#reverb10 prompt day 2: What do you do each day that doesn’t contribute to your writing — and can you eliminate it?

I read. I love to read. And when I read, especially online, it’s so easy to get engrossed and sucked into the winding rabbit hole of clicking link after link. Eliminating the reading doesn’t sound like a good idea to me. A lot of times I get ideas from reading, or come across a new person who I find inspiring. Lately I have been trying to set some ground rules for reading. So for example, when I started reading Women Food and God, I would allow myself to read a certain number of pages and then write about what I just read — so the reading functioned as a writing prompt. Also. Reading online is not allowed until the end of the day when my brain is too fried for much of anything else. Eliminate reading? I don’t think so. More like structure it.

I chat. Not as in person to person, or even voice to voice. OK, sometimes to myself, yes, but I mean online chatting. I do this mostly with my boyfriend on-and-off during the day. There are days I’m able to keep it to a minimum — I won’t get online until the afternoon, or after I’ve completed x,y,z (ahem…my writing quota for the day). It’s just hard, because sometimes there are things I think to ask him during the day that I probably will forget if I have to wait until the end of the day when I see him.

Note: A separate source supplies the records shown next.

(* ===== verification/Server.v ===== *)
(** * The pipe server (src/transport/windows/server.cpp, include/pipeforge/pipe_server.hpp)

    [server_state] with its worker threads as a step system.  A worker is the program
    point of its loop with the locals that are live there; a step is one worker moving to
    its next point with one answer of its environment (a native call, the clock, the
    mutex), or the controller requesting a stop.  The registry is frozen; the identifier
    source, the stop flag, the gate and the counters are shared.  The gate is explicit:
    the step that uses the domain is enabled only for its holder.  The updates of one
    [record] call are one step. *)
From stdpp Require Import prelude gmap strings sorting pretty.
From Stdlib Require Import ZArith Lia.
From S2P Require Import Prelude Diagnostics Utf8 Contracts Validation Framing Transport Native Messages Codec Registry Store Dispatcher.

Record server_options := {
  opt_endpoint : wstring;
  opt_request_timeout : Z;
  opt_sessions : Z;
  opt_storage : session_limits;
}.

(** The shared members; [gate_] is the worker that owns [domain_gate_]. *)
Record server_state := {
  identifiers_ : identifier_source;
  shutdown_ : bool;
  gate_ : option nat;
  connections_ : Z;
  completed_ : Z;
  protocol_errors_ : Z;
  io_errors_ : Z;
  active_ : Z;
  last_error_ : Z;
  log_ : list (log_level * string);
}.

(** Where a worker is. *)
Inductive worker (Obj : Type) :=
  | Looping                                  (* the condition of the loop of [run] *)
  | InAccept                                 (* in [native::accept] *)
  | ServeHead (st : session_store Obj)       (* the condition of the loop of [serve] *)
  | Receiving (st : session_store Obj)       (* in [stream.receive] *)
  | Waiting (st : session_store Obj) (decoded : request + failure)   (* before the gate *)
  | Holding (st : session_store Obj) (decoded : request + failure)   (* the gate is ours *)
  | Responding (st : session_store Obj) (answer : response + failure) (* gate released *)
  | Closing (st : session_store Obj)         (* [serve] returned *)
  | Disconnecting                            (* the store is gone *)
  | Stopped.
Arguments Looping {Obj}.
Arguments InAccept {Obj}.
Arguments ServeHead {Obj} _.
Arguments Receiving {Obj} _.
Arguments Waiting {Obj} _ _.
Arguments Holding {Obj} _ _.
Arguments Responding {Obj} _ _.
Arguments Closing {Obj} _.
Arguments Disconnecting {Obj}.
Arguments Stopped {Obj}.

(** What the environment answers to the call a worker is in.  A clock reading is
    whether the request's deadline has passed. *)
Inductive event :=
  | ev_check
  | ev_accept (r : Z + t_failure)
  | ev_receive (r : bytes + t_failure)
  | ev_gate (expired acquired : bool)
  | ev_locked (expired : bool)
  | ev_send (r : Z + t_failure)
  | ev_close
  | ev_disconnect (code : option Z).

Inductive label := L_worker (i : nat) (ev : event) | L_request_stop.

Record server (Obj : Type) := { sv_state : server_state; sv_workers : list (worker Obj) }.
Arguments sv_state {Obj} _.
Arguments sv_workers {Obj} _.

(** ** Updates of the shared members *)
Definition set_identifiers (s : server_state) (ids : identifier_source) : server_state := {|
  identifiers_ := ids; shutdown_ := shutdown_ s; gate_ := gate_ s; connections_ := connections_ s;
  completed_ := completed_ s; protocol_errors_ := protocol_errors_ s; io_errors_ := io_errors_ s;
  active_ := active_ s; last_error_ := last_error_ s; log_ := log_ s |}.
Definition request_stop (s : server_state) : server_state := {|
  identifiers_ := identifiers_ s; shutdown_ := true; gate_ := gate_ s; connections_ := connections_ s;
  completed_ := completed_ s; protocol_errors_ := protocol_errors_ s; io_errors_ := io_errors_ s;
  active_ := active_ s; last_error_ := last_error_ s; log_ := log_ s |}.
Definition set_gate (s : server_state) (g : option nat) : server_state := {|
  identifiers_ := identifiers_ s; shutdown_ := shutdown_ s; gate_ := g; connections_ := connections_ s;
  completed_ := completed_ s; protocol_errors_ := protocol_errors_ s; io_errors_ := io_errors_ s;
  active_ := active_ s; last_error_ := last_error_ s; log_ := log_ s |}.
Definition open_session (s : server_state) : server_state := {|
  identifiers_ := identifiers_ s; shutdown_ := shutdown_ s; gate_ := gate_ s;
  connections_ := connections_ s ⊞ 1;
  completed_ := completed_ s; protocol_errors_ := protocol_errors_ s; io_errors_ := io_errors_ s;
  active_ := active_ s ⊞ 1; last_error_ := last_error_ s; log_ := log_ s |}.
Definition end_session (s : server_state) : server_state := {|
  identifiers_ := identifiers_ s; shutdown_ := shutdown_ s; gate_ := gate_ s; connections_ := connections_ s;
  completed_ := completed_ s; protocol_errors_ := protocol_errors_ s; io_errors_ := io_errors_ s;
  active_ := active_ s ⊟ 1; last_error_ := last_error_ s; log_ := log_ s |}.
Definition count_completed (s : server_state) : server_state := {|
  identifiers_ := identifiers_ s; shutdown_ := shutdown_ s; gate_ := gate_ s; connections_ := connections_ s;
  completed_ := completed_ s ⊞ 1; protocol_errors_ := protocol_errors_ s; io_errors_ := io_errors_ s;
  active_ := active_ s; last_error_ := last_error_ s; log_ := log_ s |}.
Definition count_protocol_error (s : server_state) : server_state := {|
  identifiers_ := identifiers_ s; shutdown_ := shutdown_ s; gate_ := gate_ s; connections_ := connections_ s;
  completed_ := completed_ s; protocol_errors_ := protocol_errors_ s ⊞ 1; io_errors_ := io_errors_ s;
  active_ := active_ s; last_error_ := last_error_ s; log_ := log_ s |}.
Definition count_io_error (s : server_state) : server_state := {|
  identifiers_ := identifiers_ s; shutdown_ := shutdown_ s; gate_ := gate_ s; connections_ := connections_ s;
  completed_ := completed_ s; protocol_errors_ := protocol_errors_ s; io_errors_ := io_errors_ s ⊞ 1;
  active_ := active_ s; last_error_ := last_error_ s; log_ := log_ s |}.
Definition set_last_error (s : server_state) (code : Z) : server_state := {|
  identifiers_ := identifiers_ s; shutdown_ := shutdown_ s; gate_ := gate_ s; connections_ := connections_ s;
  completed_ := completed_ s; protocol_errors_ := protocol_errors_ s; io_errors_ := io_errors_ s;
  active_ := active_ s; last_error_ := code; log_ := log_ s |}.
Definition add_log (s : server_state) (lines : list (log_level * string)) : server_state := {|
  identifiers_ := identifiers_ s; shutdown_ := shutdown_ s; gate_ := gate_ s; connections_ := connections_ s;
  completed_ := completed_ s; protocol_errors_ := protocol_errors_ s; io_errors_ := io_errors_ s;
  active_ := active_ s; last_error_ := last_error_ s; log_ := log_ s ++ lines |}.

(** What [statistics] reports: the counters, read one by one. *)
Record server_statistics := {
  st_connections : Z;
  st_completed_requests : Z;
  st_protocol_failures : Z;
  st_io_failures : Z;
  st_active_sessions : Z;
  st_last_native_error : Z;
}.
Definition statistics (s : server_state) : server_statistics := {|
  st_connections := connections_ s; st_completed_requests := completed_ s;
  st_protocol_failures := protocol_errors_ s; st_io_failures := io_errors_ s; st_active_sessions := active_ s;
  st_last_native_error := last_error_ s |}.

Definition kind_number (k : failure_kind) : Z :=
  match k with
  | fk_invalid_configuration => 0 | fk_timeout => 1 | fk_cancelled => 2 | fk_disconnected => 3
  | fk_access_denied => 4 | fk_io_failure => 5 | fk_protocol_violation => 6
  end.

Section server.
Context `{Utf8Ops} `{Protobuf} {Obj : Type} `{ObjectOps Obj}.
Context (registry_ : class_registry Obj) (options_ : server_options) (diagnostics_ : bool).
Implicit Types (s : server_state) (w : worker Obj) (st : session_store Obj).

Definition record s (error : t_failure) : server_state :=
  let s1 :=
    if bool_decide (t_kind error = fk_protocol_violation) then count_protocol_error s
    else if negb (bool_decide (t_kind error = fk_disconnected)) && negb (shutdown_ s)
         then count_io_error s else s in
  let s2 := if negb (t_native_error error =? 0) then set_last_error s1 (t_native_error error) else s1 in
  if diagnostics_ && negb (bool_decide (t_kind error = fk_disconnected)) && negb (shutdown_ s)
  then add_log s2 [(level_warning,
                    "transport kind=" +:+ to_string (kind_number (t_kind error))
                    +:+ " native=" +:+ to_string (t_native_error error))]
  else s2.

(** [native::preflight] with the server's stop token and a clock reading. *)
Definition server_preflight s (expired : bool) : option t_failure :=
  if shutdown_ s then Some (t_fail fk_cancelled)
  else if expired then Some (t_fail fk_timeout)
  else None.

(** [run]: the loop condition, [accept], and what follows [serve].  [run_close] takes
    the gate, closes the store and leaves the scope that owns it. *)
Definition run_check s : server_state * worker Obj := (s, if shutdown_ s then Stopped else InAccept).

Definition run_accept s (accepted : Z + t_failure) : server_state * worker Obj :=
  match accepted with
  | inr error =>
      if shutdown_ s then (s, Stopped)
      else
        let s' := record s error in
        if bool_decide (t_kind error = fk_disconnected) then (s', Looping)
        else (request_stop s', Stopped)
  | inl _ => (open_session s, ServeHead (new_session_store (opt_storage options_)))
  end.

Definition run_close s st : option (server_state * worker Obj) :=
  match gate_ s with
  | Some _ => None
  | None => Some (end_session s, Disconnecting)
  end.

Definition run_disconnect s (code : option Z) : server_state * worker Obj :=
  match code with
  | None => (s, Looping)
  | Some code =>
      if code =? ERROR_PIPE_NOT_CONNECTED then (s, Looping)
      else (request_stop (record s (io_failure code)), Looping)
  end.

(** [serve]: the loop condition and [receive]. *)
Definition serve_check s st : server_state * worker Obj :=
  (s, if shutdown_ s then Closing st else Receiving st).

Definition serve_receive s st (payload : bytes + t_failure) : server_state * worker Obj :=
  match payload with
  | inr error => (record s error, Closing st)
  | inl payload => (s, Waiting st (decode_request payload))
  end.

(** [dispatch]: one iteration of the gate loop, the guarded block, and the reply. *)
Definition dispatch_wait (i : nat) s st (decoded : request + failure) (expired acquired : bool)
  : option (server_state * worker Obj) :=
  match server_preflight s expired with
  | Some error => Some (record s error, Closing st)
  | None =>
      if acquired then
        match gate_ s with
        | Some _ => None
        | None => Some (set_gate s (Some i), Holding st decoded)
        end
      else Some (s, Waiting st decoded)
  end.

Definition dispatch_locked (i : nat) s st (decoded : request + failure) (expired : bool)
  : option (server_state * worker Obj) :=
  if negb (bool_decide (gate_ s = Some i)) then None
  else
    match server_preflight s expired with
    | Some error => Some (set_gate (record s error) None, Closing st)
    | None =>
        match decoded with
        | inr error => Some (set_gate (count_protocol_error s) None, Responding st (reject error))
        | inl r =>
            match dispatch registry_ diagnostics_ st (identifiers_ s) r with
            | None => None
            | Some (answer, st', ids', lines) =>
                Some (set_gate (add_log (set_identifiers s ids') lines) None, Responding st' answer)
            end
        end
    end.

(** The bytes that [dispatch] passes to [stream.send], if it gets there. *)
Definition reply_payload w : option bytes :=
  match w with
  | Responding _ (inl r) => match encode_response r with inl b => Some b | inr _ => None end
  | _ => None
  end.

(** What follows the answer; [sent] is what [stream.send] of [reply_payload] returned. *)
Definition dispatch_reply s st (answer : response + failure) (sent : Z + t_failure)
  : server_state * worker Obj :=
  match answer with
  | inr _ => (s, Closing st)
  | inl _ =>
      match reply_payload (Responding st answer) with
      | None => (record s (t_fail fk_protocol_violation), Closing st)
      | Some _ =>
          match sent with
          | inr error => (record s error, Closing st)
          | inl _ => (count_completed s, ServeHead st)
          end
      end
  end.

Definition worker_step (i : nat) s w (ev : event) : option (server_state * worker Obj) :=
  match w, ev with
  | Looping, ev_check => Some (run_check s)
  | InAccept, ev_accept r => Some (run_accept s r)
  | ServeHead st, ev_check => Some (serve_check s st)
  | Receiving st, ev_receive r => Some (serve_receive s st r)
  | Waiting st d, ev_gate expired acquired => dispatch_wait i s st d expired acquired
  | Holding st d, ev_locked expired => dispatch_locked i s st d expired
  | Responding st a, ev_send r => Some (dispatch_reply s st a r)
  | Closing st, ev_close => run_close s st
  | Disconnecting, ev_disconnect code => Some (run_disconnect s code)
  | _, _ => None
  end.

Definition server_step (c : server Obj) (l : label) : option (server Obj) :=
  match l with
  | L_request_stop => Some {| sv_state := request_stop (sv_state c); sv_workers := sv_workers c |}
  | L_worker i ev =>
      match sv_workers c !! i with
      | None => None
      | Some w =>
          match worker_step i (sv_state c) w ev with
          | None => None
          | Some (s', w') => Some {| sv_state := s'; sv_workers := <[i := w']> (sv_workers c) |}
          end
      end
  end.

Fixpoint server_run (c : server Obj) (ls : list label) : option (server Obj) :=
  match ls with
  | [] => Some c
  | l :: rest => match server_step c l with Some c' => server_run c' rest | None => None end
  end.

(** ** Startup *)
Definition initial_state : server_state := {|
  identifiers_ := {| next_ := 1 |}; shutdown_ := false; gate_ := None; connections_ := 0;
  completed_ := 0; protocol_errors_ := 0; io_errors_ := 0; active_ := 0; last_error_ := 0; log_ := [] |}.

(** [launch]: the security descriptor, the pipe instances and the threads; each answers
    a failure or nothing. *)
Fixpoint create_instances (pipes : list (option t_failure)) : option t_failure :=
  match pipes with
  | [] => None
  | Some error :: _ => Some error
  | None :: rest => create_instances rest
  end.

Definition launch (descriptor : option t_failure) (pipes : list (option t_failure)) (threads : option Z)
  : option t_failure :=
  match descriptor with
  | Some error => Some error
  | None =>
      match create_instances (take (Z.to_nat (opt_sessions options_)) pipes) with
      | Some error => Some error
      | None => match threads with Some code => Some (t_native fk_io_failure code) | None => None end
      end
  end.

Definition start (descriptor : option t_failure) (pipes : list (option t_failure)) (threads : option Z)
  : server Obj + t_failure :=
  if negb (valid_endpoint (opt_endpoint options_)) || (opt_sessions options_ =? 0)
     || (max_sessions <? opt_sessions options_) || (opt_request_timeout options_ <? minimum_timeout)
     || (maximum_timeout <? opt_request_timeout options_)
  then inr (t_fail fk_invalid_configuration)
  else
    match launch descriptor pipes threads with
    | Some error => inr error
    | None => inl {| sv_state := initial_state;
                     sv_workers := replicate (Z.to_nat (opt_sessions options_)) Looping |}
    end.
End server.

And sometimes I want him to read something for me real quick. Also we are partners on this fun project and so sometimes I have to run stuff by him when it comes up. Do you see what I mean? Eliminating this one would be hard, too. Whaa. But I can certainly try to limit it. I think.

I putz. This word I will use for all-encompassing tasks like trying to figure out how to embed a PayPal button onto a website, or emptying the dishwasher, or refreshing my coffee, or changing up the music on the iPod, or picking up dust-bunnies from the hardwood floor, or making sure all the event dates are current and publicized, or keeping track of folks I’ve emailed and need to follow up with. I guess those are the necessary-but-evil ancillary tasks of running a business multiple businesses. So I can’t really eliminate these completely either, but I’m working on batching.

I doubt. It’s no secret that I’ve been battling mild depression this year. So the thing that most gets in the way of writing is myself. The single most unproductive behavior I engage in is doubting my God-given abilities. It’s why I read, chat and putz around instead of write. Those other things let me trick myself into thinking that I “don’t have time” to write. Or that “there are more important, pressing matters to take care of first.” First. That word keeps me from writing because there are so many other things I need to do first. And then if I never get to the writing, oh well, no one would want to read what I write anyway and there’s hundreds of other writers out there writing about the same stuff and writing better than I could too and anyway there’s always tomorrow. And the whole cycle starts all over again.

How can I eliminate the doubting? For starters, I write. And then take a deep breath and realize that this is a question I’ll be attempting to answer for the rest of my life.